The use of profile is very simple. you only need to import it before use. The specific example is as follows:
Listing 8. using profile for performance analysis
import profile def profileTest(): Total =1; for i in range(10): Total=Total*(i+1) print Total return Total if __name__ == "__main__": profile.run("profileTest()")
The program running result is as follows:
Figure 1. performance analysis results
The specific explanations of each output column are as follows:
Ncballs: number of function calls;
Tottime: specifies the total running time of the function, removing the running time of the function that calls the sub-function;
Percall: (the first percall) is equal to tottime/ncils;
Cumtime: indicates the time when the function and all its subfunctions call and run, that is, the time when the function starts to call and returns;
Percall: (the second percall) indicates the average time of a function running, which is equal to cumtime/nccalls;
Filename: lineno (function): The details of each function call;
To save the output as a log, you only need to add another parameter during the call. For example, profile. run ("profileTest ()", "testprof ").

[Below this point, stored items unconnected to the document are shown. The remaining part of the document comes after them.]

Lemma meanwhile_pending kh request (st st' : idem_state) :
  meanwhile kh st st' -> usable st -> recorded (i_nvs st) kh request 0 ->
  usable st' /\ recorded (i_nvs st') kh request 0.
Proof.
  induction 1 as [st|st1 st2 st3 key q taken r _ IH Hq E|st1 st2 st3 key q m taken e _ IH Hq Hm Hne E|
    st1 st2 st3 key q taken e _ IH Hq Hne E|st1 st2 n _ IH Hsame]; intros Hu Hrec; [done|..];
    destruct (IH Hu Hrec) as [Hu2 Hrec2]; pose proof Hu2 as (Hj & Hi & Hx).
  - cbn [gateway_idempotency_claim] in E. case_bool_decide; [by injection E as <- _|].
    destruct (hash_key psa_hash_compute key) as [e|kh'] eqn:Hk; [by injection E as <- _|].
    destruct (claim_hashed_spec kh' q st2 st3 r Hj (hash_key_ok _ _ Hk) Hq E) as (Hj' & Hp & Hi' & Hx' & _).
    split; [split_and!; [done|congruence..]|by apply Hp].
  - cbn [gateway_idempotency_finalize] in E. destruct (m =? 0); [by injection E as <- _|].
    case_bool_decide; [by injection E as <- _|].
    destruct (hash_key psa_hash_compute key) as [e'|kh'] eqn:Hk; [by injection E as <- _|].
    destruct (finalize_hashed_spec kh' q m st2 st3 e Hj (hash_key_ok _ _ Hk) Hq Hm E) as (Hj' & Hp & Hi' & Hx' & _).
    split; [split_and!; [done|congruence..]|apply Hp; [congruence|done]].
  - cbn [gateway_idempotency_release_pending] in E. case_bool_decide; [by injection E as <- _|].
    destruct (hash_key psa_hash_compute key) as [e'|kh'] eqn:Hk; [by injection E as <- _|].
    destruct (release_hashed_spec kh' q st2 st3 e Hj (hash_key_ok _ _ Hk) Hq E) as (Hj' & Hp & Hi' & Hx').
    split; [split_and!; [done|congruence..]|apply Hp; [congruence|done]].
  - destruct (journal_same (i_nvs st2) n 0 Hj) as [Hj' Hr].
    { split; [|intros j _ _]; by apply read_same. }
    split; [by split_and!|by apply Hr].
Qed.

If profile profiling data is saved as a binary file, you can use the pstats module to analyze text reports. it supports multiple forms of report output, is a more practical tool on the text interface. Easy to use:
import pstats p = pstats.Stats('testprof') p.sort_stats("name").print_stats()
The sort_stats () method can sort the split data and accept multiple sorting fields. for example, sort_stats ('name', 'file') will first sort the data by function name, then sort by file name. Common sorting fields include cils, time, and cumulative. In addition, pstats provides command line interaction tools. after running python-m pstats, you can learn more about the usage through help.
For large applications, it is very practical and intuitive to present performance analysis results in a graphical manner. common visual chemicals include Gprof2Dot, visualpytune, KCacheGrind, etc, you can check the official website on your own. This article will not discuss it in detail.